Azure Monitor collects two types of data. Metrics are numeric time-series values that resources emit at regular intervals: VM CPU percentage, storage account transaction count, App Service response time. Metrics are stored for up to 93 days and are available near-real-time. Logs are structured records of events: a VM emitting its Windows event log, an NSG emitting flow log records, or your application emitting custom trace messages. Logs are stored in Log Analytics workspaces and retained based on the workspace retention policy.

Diagnostic settings control which metrics and logs a resource sends to which destination. By default, most Azure resources do not automatically send logs anywhere: you must configure diagnostic settings on each resource to route data to a Log Analytics workspace, a storage account, an Event Hub, or a combination. Platform metrics are automatically collected for most services without diagnostic settings, but resource logs require explicit configuration. Missing diagnostic settings is the most common reason monitoring data is unavailable during an incident.

Log Analytics workspaces are the destination for log data and the query engine for analysis. Data from multiple resources and subscriptions can flow into a single workspace, enabling cross-resource queries. Queries use Kusto Query Language (KQL), a readable syntax designed for log analytics. A basic KQL query filters by resource type, time range, and a keyword; more complex queries aggregate, join, and project to answer specific questions about application behavior.

Azure Monitor alerts trigger when a metric or log query result crosses a threshold or matches a condition. Metric alerts are evaluated continuously and fire as soon as the condition is met, typically within a minute. Log search alerts run a KQL query on a schedule and trigger when the result count or value exceeds a threshold. When an alert fires, it triggers an action group: a named set of actions including email notifications, SMS, voice calls, webhook calls, Azure Functions invocations, or ITSM integrations.

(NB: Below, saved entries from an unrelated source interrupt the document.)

(** ** Constants *)

Definition GaleraCRDResourceKind : string := "Galera".
Definition GaleraBackupCRDResourceKind : string := "GaleraBackup".
Definition BootstrapContainerName : string := "bootstrap".
Definition GaleraContainerName : string := "galera".
Definition MetricContainerName : string := "metric".
Definition BackupContainerName : string := "backup".
Definition GaleraClusterName : string := "galera.v1beta2.sql.databases/galera-name".
Definition GaleraClusterNamespace : string := "galera.v1beta2.sql.databases/galera-namespace".
Definition DataVolumeName : string := "galera-data".
Definition DataVolumeMountPath : string := "/var/lib/mysql".
Definition BackupVolumeName : string := "galera-backup".
Definition BackupVolumeMountPath : string := "/var/backup".
Definition BootstrapVolumeName : string := "bootstrap".
Definition BootstrapVolumeMountPath : string := "/bootstrap".
Definition RestoreVolumeName : string := "restore".
Definition ConfigMapVolumeName : string := "configmap".
Definition ConfigMapVolumeMountPath : string := "/configmap".
Definition GaleraAnnotationScope : string := "galera.v1beta2.sql.databases/scope".
Definition GaleraAnnotationClusterWide : string := "clusterwide".
Definition GaleraRevisionLabel : string := "galera.v1beta2.sql.databases/controller-revision-hash".
Definition GaleraStateLabel : string := "galera.v1beta2.sql.databases/state".
Definition StateCluster : string := "cluster".
Definition StateStandalone : string := "standalone".
Definition GaleraRoleLabel : string := "galera.v1beta2.sql.databases/role".
Definition GaleraBackupLabel : string := "galera.v1beta2.sql.databases/backup".
Definition GaleraReaderLabel : string := "galera.v1beta2.sql.databases/reader".
Definition RoleWriter : string := "writer".
Definition RoleBackupWriter : string := "backup-writer".
Definition RoleSpecial : string := "special".
Definition Backup : string := "backup".
Definition Reader : string := "reader".
Definition Restore : string := "restore".
Definition DefaultRevisionHistoryLimit : Z := 10.
Definition MySQLPort : Z := 3306.
Definition StateSnapshotTransfertPort : Z := 4444.
Definition IncrementalStateTransferPort : Z := 4568.
Definition GaleraReplicationPort : Z := 4567.
Definition GaleraMetrics : Z := 9104.
Definition BackupAPIPort : Z := 8080.

(** ** Status *)

Definition GaleraPhase := string.
Definition GaleraPhaseNone : GaleraPhase := "".
Definition GaleraPhaseRunning : GaleraPhase := "Running".
Definition GaleraPhaseBackuping : GaleraPhase := "Running&Backuping".
Definition GaleraPhaseCreating : GaleraPhase := "Creating".
Definition GaleraPhaseScheduleRestore : GaleraPhase := "ScheduleRestore".
Definition GaleraPhaseCopyRestore : GaleraPhase := "CopyRestore".
Definition GaleraPhaseRestoring : GaleraPhase := "Restoring".
Definition GaleraPhaseFailed : GaleraPhase := "Failed".

Definition GaleraConditionType := string.
Definition GaleraConditionReady : GaleraConditionType := "Ready".
Definition GaleraConditionFailed : GaleraConditionType := "Failed".
Definition GaleraConditionScaling : GaleraConditionType := "Scaling".
Definition GaleraConditionUpgrading : GaleraConditionType := "Upgrading".
Definition GaleraConditionRestoring : GaleraConditionType := "Restoring".

Definition ConditionTrue : string := "True".

(** A time is an opaque reading of the clock. *)
Record GaleraCondition := mkCondition {
  cond_Type : GaleraConditionType;
  cond_Status : string;
  cond_LastTransitionTime : Z;
  cond_Reason : string;
  cond_Message : string }.

#[global] Instance GaleraCondition_eq_dec : EqDecision GaleraCondition.
Proof. solve_decision. Defined.

Record MembersStatus := mkMembers {
  mem_Ready : list string;
  mem_Unready : list string;
  mem_Writer : string;
  mem_BackupWriter : string;
  mem_Backup : string;
  mem_Special : string }.

#[global] Instance MembersStatus_eq_dec : EqDecision MembersStatus.
Proof. solve_decision. Defined.

Record GaleraStatus := mkStatus {
  st_ObservedGeneration : Z;
  st_Phase : GaleraPhase;
  st_ServiceWriter : string;
  st_ServiceWriterBackup : string;
  st_ServiceReader : string;
  st_ServiceSpecial : string;
  st_HeadlessService : string;
  st_ServiceMonitor : string;
  st_PodDisruptionBudgetName : string;
  st_Replicas : Z;
  st_Members : MembersStatus;
  st_CurrentRevision : string;
  st_CurrentReplicas : Z;
  st_NextRevision : string;
  st_NextReplicas : Z;
  st_CollisionCount : option Z;
  st_Conditions : list GaleraCondition }.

Application Insights is the application performance monitoring (APM) layer of Azure Monitor. It instruments your application code to collect traces, exceptions, dependency calls, and custom events. In the Azure portal, Application Insights provides live metrics, failure analysis, request rate and response time trending, and end-to-end distributed tracing across multiple services. For web applications, Application Insights is the difference between knowing your application is slow and knowing exactly which database call is making it slow.

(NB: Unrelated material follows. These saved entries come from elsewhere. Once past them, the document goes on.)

(** ** Each [DeepCopy], and the [DeepCopyObject] of the structs that are objects *)

Definition RemovedOption_DeepCopy : maker := DeepCopy RemovedOption_DeepCopyInto.
Definition ChangedDefaultOption_DeepCopy : maker := DeepCopy ChangedDefaultOption_DeepCopyInto.
Definition ReplacedOption_DeepCopy : maker := DeepCopy ReplacedOption_DeepCopyInto.
Definition S3StorageProvider_DeepCopy : maker := DeepCopy S3StorageProvider_DeepCopyInto.
Definition StorageProvider_DeepCopy : maker := DeepCopy StorageProvider_DeepCopyInto.
Definition MariaBackupMethodProvider_DeepCopy : maker := DeepCopy MariaBackupMethodProvider_DeepCopyInto.
Definition MethodProvider_DeepCopy : maker := DeepCopy MethodProvider_DeepCopyInto.
Definition RestoreSpec_DeepCopy : maker := DeepCopy RestoreSpec_DeepCopyInto.
Definition MetricSpec_DeepCopy : maker := DeepCopy MetricSpec_DeepCopyInto.
Definition PodTemplate_DeepCopy : maker := DeepCopy PodTemplate_DeepCopyInto.
Definition SpecialSpec_DeepCopy : maker := DeepCopy SpecialSpec_DeepCopyInto.
Definition GaleraSpec_DeepCopy : maker := DeepCopy GaleraSpec_DeepCopyInto.
Definition GaleraCondition_DeepCopy : maker := DeepCopy GaleraCondition_DeepCopyInto.
Definition MembersStatus_DeepCopy : maker := DeepCopy MembersStatus_DeepCopyInto.
Definition GaleraStatus_DeepCopy : maker := DeepCopy GaleraStatus_DeepCopyInto.
Definition Galera_DeepCopy : maker := DeepCopy Galera_DeepCopyInto.
Definition GaleraList_DeepCopy : maker := DeepCopy GaleraList_DeepCopyInto.
Definition BackupCondition_DeepCopy : maker := DeepCopy BackupCondition_DeepCopyInto.
Definition GaleraBackupSpec_DeepCopy : maker := DeepCopy GaleraBackupSpec_DeepCopyInto.
Definition GaleraBackupStatus_DeepCopy : maker := DeepCopy GaleraBackupStatus_DeepCopyInto.
Definition GaleraBackup_DeepCopy : maker := DeepCopy GaleraBackup_DeepCopyInto.
Definition GaleraBackupList_DeepCopy : maker := DeepCopy GaleraBackupList_DeepCopyInto.
Definition RulesForVersion_DeepCopy : maker := DeepCopy RulesForVersion_DeepCopyInto.
Definition UpgradeConfig_DeepCopy : maker := DeepCopy UpgradeConfig_DeepCopyInto.
Definition UpgradeConfigList_DeepCopy : maker := DeepCopy UpgradeConfigList_DeepCopyInto.
Definition UpgradeRule_DeepCopy : maker := DeepCopy UpgradeRule_DeepCopyInto.
Definition UpgradeRuleList_DeepCopy : maker := DeepCopy UpgradeRuleList_DeepCopyInto.

Definition Galera_DeepCopyObject : object_maker := DeepCopyObject Galera_DeepCopy.
Definition GaleraList_DeepCopyObject : object_maker := DeepCopyObject GaleraList_DeepCopy.
Definition GaleraBackup_DeepCopyObject : object_maker := DeepCopyObject GaleraBackup_DeepCopy.
Definition GaleraBackupList_DeepCopyObject : object_maker := DeepCopyObject GaleraBackupList_DeepCopy.
Definition UpgradeConfig_DeepCopyObject : object_maker := DeepCopyObject UpgradeConfig_DeepCopy.
Definition UpgradeConfigList_DeepCopyObject : object_maker := DeepCopyObject UpgradeConfigList_DeepCopy.
Definition UpgradeRule_DeepCopyObject : object_maker := DeepCopyObject UpgradeRule_DeepCopy.
Definition UpgradeRuleList_DeepCopyObject : object_maker := DeepCopyObject UpgradeRuleList_DeepCopy.

(** The structs that have a [DeepCopy]: the type, the three functions *)
Record copied := Copied {
  copied_type : type;
  copied_Into : copier;
  copied_DeepCopy : maker;
  copied_Object : option object_maker }.

Definition structs : list (string * copied) :=
  [("RemovedOption", Copied T_RemovedOption RemovedOption_DeepCopyInto
      RemovedOption_DeepCopy None);
   ("ChangedDefaultOption", Copied T_ChangedDefaultOption ChangedDefaultOption_DeepCopyInto
      ChangedDefaultOption_DeepCopy None);
   ("ReplacedOption", Copied T_ReplacedOption ReplacedOption_DeepCopyInto
      ReplacedOption_DeepCopy None);
   ("S3StorageProvider", Copied T_S3StorageProvider S3StorageProvider_DeepCopyInto
      S3StorageProvider_DeepCopy None);
   ("StorageProvider", Copied T_StorageProvider StorageProvider_DeepCopyInto
      StorageProvider_DeepCopy None);
   ("MariaBackupMethodProvider", Copied T_MariaBackupMethodProvider MariaBackupMethodProvider_DeepCopyInto
      MariaBackupMethodProvider_DeepCopy None);
   ("MethodProvider", Copied T_MethodProvider MethodProvider_DeepCopyInto
      MethodProvider_DeepCopy None);
   ("RestoreSpec", Copied T_RestoreSpec RestoreSpec_DeepCopyInto RestoreSpec_DeepCopy None);
   ("MetricSpec", Copied T_MetricSpec MetricSpec_DeepCopyInto MetricSpec_DeepCopy None);
   ("PodTemplate", Copied T_PodTemplate PodTemplate_DeepCopyInto PodTemplate_DeepCopy None);
   ("SpecialSpec", Copied T_SpecialSpec SpecialSpec_DeepCopyInto SpecialSpec_DeepCopy None);
   ("GaleraSpec", Copied T_GaleraSpec GaleraSpec_DeepCopyInto GaleraSpec_DeepCopy None);
   ("GaleraCondition", Copied T_GaleraCondition GaleraCondition_DeepCopyInto
      GaleraCondition_DeepCopy None);
   ("MembersStatus", Copied T_MembersStatus MembersStatus_DeepCopyInto
      MembersStatus_DeepCopy None);
   ("GaleraStatus", Copied T_GaleraStatus GaleraStatus_DeepCopyInto GaleraStatus_DeepCopy None);
   ("Galera", Copied T_Galera Galera_DeepCopyInto Galera_DeepCopy (Some Galera_DeepCopyObject));
   ("GaleraList", Copied T_GaleraList GaleraList_DeepCopyInto
      GaleraList_DeepCopy (Some GaleraList_DeepCopyObject));
   ("BackupCondition", Copied T_BackupCondition BackupCondition_DeepCopyInto
      BackupCondition_DeepCopy None);
   ("GaleraBackupSpec", Copied T_GaleraBackupSpec GaleraBackupSpec_DeepCopyInto
      GaleraBackupSpec_DeepCopy None);
   ("GaleraBackupStatus", Copied T_GaleraBackupStatus GaleraBackupStatus_DeepCopyInto
      GaleraBackupStatus_DeepCopy None);
   ("GaleraBackup", Copied T_GaleraBackup GaleraBackup_DeepCopyInto
      GaleraBackup_DeepCopy (Some GaleraBackup_DeepCopyObject));
   ("GaleraBackupList", Copied T_GaleraBackupList GaleraBackupList_DeepCopyInto
      GaleraBackupList_DeepCopy (Some GaleraBackupList_DeepCopyObject));
   ("RulesForVersion", Copied T_RulesForVersion RulesForVersion_DeepCopyInto
      RulesForVersion_DeepCopy None);
   ("UpgradeConfig", Copied T_UpgradeConfig UpgradeConfig_DeepCopyInto
      UpgradeConfig_DeepCopy (Some UpgradeConfig_DeepCopyObject));
   ("UpgradeConfigList", Copied T_UpgradeConfigList UpgradeConfigList_DeepCopyInto
      UpgradeConfigList_DeepCopy (Some UpgradeConfigList_DeepCopyObject));
   ("UpgradeRule", Copied T_UpgradeRule UpgradeRule_DeepCopyInto
      UpgradeRule_DeepCopy (Some UpgradeRule_DeepCopyObject));
   ("UpgradeRuleList", Copied T_UpgradeRuleList UpgradeRuleList_DeepCopyInto
      UpgradeRuleList_DeepCopy (Some UpgradeRuleList_DeepCopyObject))].

(** ** They copy deeply *)

Context (extern_copies : ∀ name, copies (extern name) (extern_DeepCopyInto name)).

(** A copier is followed down to its assignments. *)
Ltac copy_deeply :=
  lazymatch goal with
  | |- Forall _ _ => first [apply List.Forall_nil | apply List.Forall_cons; [|copy_deeply]]; copy_deeply
  | |- field_copied _ _ => unfold field_copied; cbn; copy_deeply
  | |- copies _ _ =>
      first [ apply extern_copies | apply copies_stringMap | apply copies_assign; reflexivity
            | apply copies_pointer; copy_deeply | apply copies_slice; copy_deeply
            | apply copies_struct; copy_deeply ]
  | |- _ => idtac
  end.

(** What is to be shown of a struct: its [DeepCopyInto] copies deeply, and the other two
    are made of it. *)
Definition well_copied (s : copied) : Prop :=
  copies s.(copied_type) s.(copied_Into) ∧ s.(copied_DeepCopy) = DeepCopy s.(copied_Into) ∧
  match s.(copied_Object) with Some o => o = DeepCopyObject s.(copied_DeepCopy) | None => True end.

Lemma structs_copied : Forall (λ s, well_copied (snd s)) structs.
Proof using extern_copies.
  unfold structs, well_copied.
  repeat apply List.Forall_cons; try apply List.Forall_nil; cbn; (split_and!; [copy_deeply|done..]).
Qed.

(** A pointer to a value of a type, that means [x] *)
Definition points (h : heap) (t : type) (l : loc) (x : tree) : Prop := view h (TPointer t) (Pointer (Some l)) = Some (Ref x).

(** The memory used through it *)
Definition used (h : heap) (t : type) (l : loc) : gset loc := reach h (TPointer t) (Pointer (Some l)).

Lemma DeepCopy_pointer c p h : DeepCopy c p h =
  match pointer c (Pointer p) h with Some (Pointer p', h') => Some (p', h') | _ => None end.
Proof.
  destruct p as [l|]; [|done]. cbn. destruct (h !! l) as [[x| |]|]; try done.
  destruct (c x h) as [[x' h']|]; [|done]. cbn. by destruct (alloc (Cell x') h').
Qed.

(** C23: the copies of the objects of the API are independent of the originals: for each
    of its structs, the copy of an object always succeeds, only allocates, means the
    same as the original and uses none of the memory that existed before; so that,
    whatever is then written to the memory of the copy, the original means what it
    meant, and the other way round.  The copy of nil is nil, as a pointer and as an
    interface. *)
Theorem deepcopy_isolates name s l x h :
  (name, s) ∈ structs → points h s.(copied_type) l x →
  let t := s.(copied_type) in
  ∃ l' h', s.(copied_DeepCopy) (Some l) h = Some (Some l', h') ∧
    h ⊆ h' ∧ points h' t l' x ∧ used h' t l' ## dom h ∧
    (∀ h'', (∀ a, a ∉ used h' t l' → h'' !! a = h' !! a) → points h'' t l x) ∧
    (∀ h'', (∀ a, a ∉ used h t l → h'' !! a = h' !! a) → points h'' t l' x) ∧
    s.(copied_DeepCopy) None h = Some (None, h) ∧
    (∀ o, s.(copied_Object) = Some o →
       o (Some l) h = Some (Object (Some l'), h') ∧ o None h = Some (NilInterface, h)).
Proof using extern_copies.
  intros Hin Hp t. subst t. pose proof structs_copied as Hall. rewrite Forall_forall in Hall.
  destruct (Hall _ Hin) as (Hc & Ed & Eo). cbn in *.
  destruct (copies_pointer _ _ Hc h _ _ Hp) as (v' & h' & E & Hs & Hv & Hr).
  destruct v' as [|[l'|]| | |]; try done.
  assert (Ec : copied_DeepCopy s (Some l) h = Some (Some l', h')) by (by rewrite Ed, DeepCopy_pointer, E).
  pose proof (reach_dom h _ _ _ Hp) as Hd. pose proof (reach_dom h' _ _ _ Hv) as Hd'.
  destruct (view_mono h h' _ _ _ Hs Hp) as [Hp' Hr'].
  exists l', h'. split_and!; try done.
  - intros h'' Hw. apply (view_frame h' h''); [done|]. intros a Ha. apply Hw. rewrite Hr' in Ha.
    intros Hu. exact (Hr a Hu (Hd a Ha)).
  - intros h'' Hw. apply (view_frame h' h''); [done|]. intros a Ha. apply Hw.
    intros Hu. exact (Hr a Ha (Hd a Hu)).
  - by rewrite Ed.
  - intros o Ho. rewrite Ho in Eo. subst o. unfold DeepCopyObject. rewrite Ec, Ed. by split.
Qed.
End api.

(** ** Examples *)

(** The structs of Kubernetes, as pointers to scalars *)
Definition example_extern (name : string) : type := TPointer TScalar.
Definition example_extern_copy (name : string) : copier := pointer assign.

Lemma example_extern_copies name : copies (example_extern name) (example_extern_copy name).
Proof. apply copies_pointer, copies_assign. reflexivity. Qed.

(** A rule with the name of an option *)
Definition example_rule : value :=
  Struct [("TypeMeta", Struct [("Kind", Scalar (Str "UpgradeRule")); ("APIVersion", Scalar (Str ""))]);
          ("ObjectMeta", Pointer None); ("RemovedOption", Pointer (Some 2%positive));
          ("ChangedDefaultOption", Pointer None); ("ReplacedOption", Pointer None)].

Definition example_heap : heap :=
  {[ 1%positive := Cell example_rule; 2%positive := Cell (Struct [("Option", Scalar (Str "innodb_file_format"))]) ]}.

Definition example_tree : tree :=
  Rec [("TypeMeta", Rec [("Kind", Leaf (Str "UpgradeRule")); ("APIVersion", Leaf (Str ""))]);
       ("ObjectMeta", Nil); ("RemovedOption", Ref (Rec [("Option", Leaf (Str "innodb_file_format"))]));
       ("ChangedDefaultOption", Nil); ("ReplacedOption", Nil)].

Lemma deepcopy_isolates_witness : ∃ l' h',
  UpgradeRule_DeepCopy example_extern_copy (Some 1%positive) example_heap = Some (Some l', h') ∧
  UpgradeRule_DeepCopyObject example_extern_copy (Some 1%positive) example_heap = Some (Object (Some l'), h') ∧
  points h' (T_UpgradeRule example_extern) l' example_tree.
Proof.
  destruct (deepcopy_isolates example_extern example_extern_copy example_extern_copies "UpgradeRule"
    (Copied (T_UpgradeRule example_extern) (UpgradeRule_DeepCopyInto example_extern_copy)
       (UpgradeRule_DeepCopy example_extern_copy) (Some (UpgradeRule_DeepCopyObject example_extern_copy)))
    1%positive example_tree example_heap)
    as (l' & h' & E & _ & Hp & _ & _ & _ & _ & Ho).
  - unfold structs. do 25 apply list_elem_of_further. apply list_elem_of_here.
  - vm_compute. reflexivity.
  - exists l', h'. split_and!; [done| |done]. by apply (Ho _ eq_refl).
Defined.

Azure Monitor Workbooks combine metrics, logs, and static text into interactive reports. They are useful for operational dashboards, weekly reliability reviews, and capacity planning documents. Azure Monitor for VMs provides pre-built dashboards for VM performance and dependencies. Activity Log captures all control-plane operations in Azure (who created, modified, or deleted resources) and integrates with alerts so you can detect unauthorized changes.

Metrics: numeric, near-real-time, 93-day retention, no diagnostic settings needed for platform metrics.

Logs: structured events, Log Analytics workspace, KQL queries, configurable retention.

Diagnostic settings: required to route resource logs and metrics to Log Analytics, Storage, or Event Hub.

Metric alert: fires on numeric threshold breach, fast response (within minutes).

Log search alert: KQL query runs on schedule, fires on result condition. Useful for pattern-based detection.

Action group: defines what happens when an alert fires (email, SMS, webhook, function, ITSM).

Application Insights: application-level APM, traces, exceptions, dependencies, distributed tracing.

Activity Log: control-plane audit trail (who did what to which Azure resource). 90-day default retention.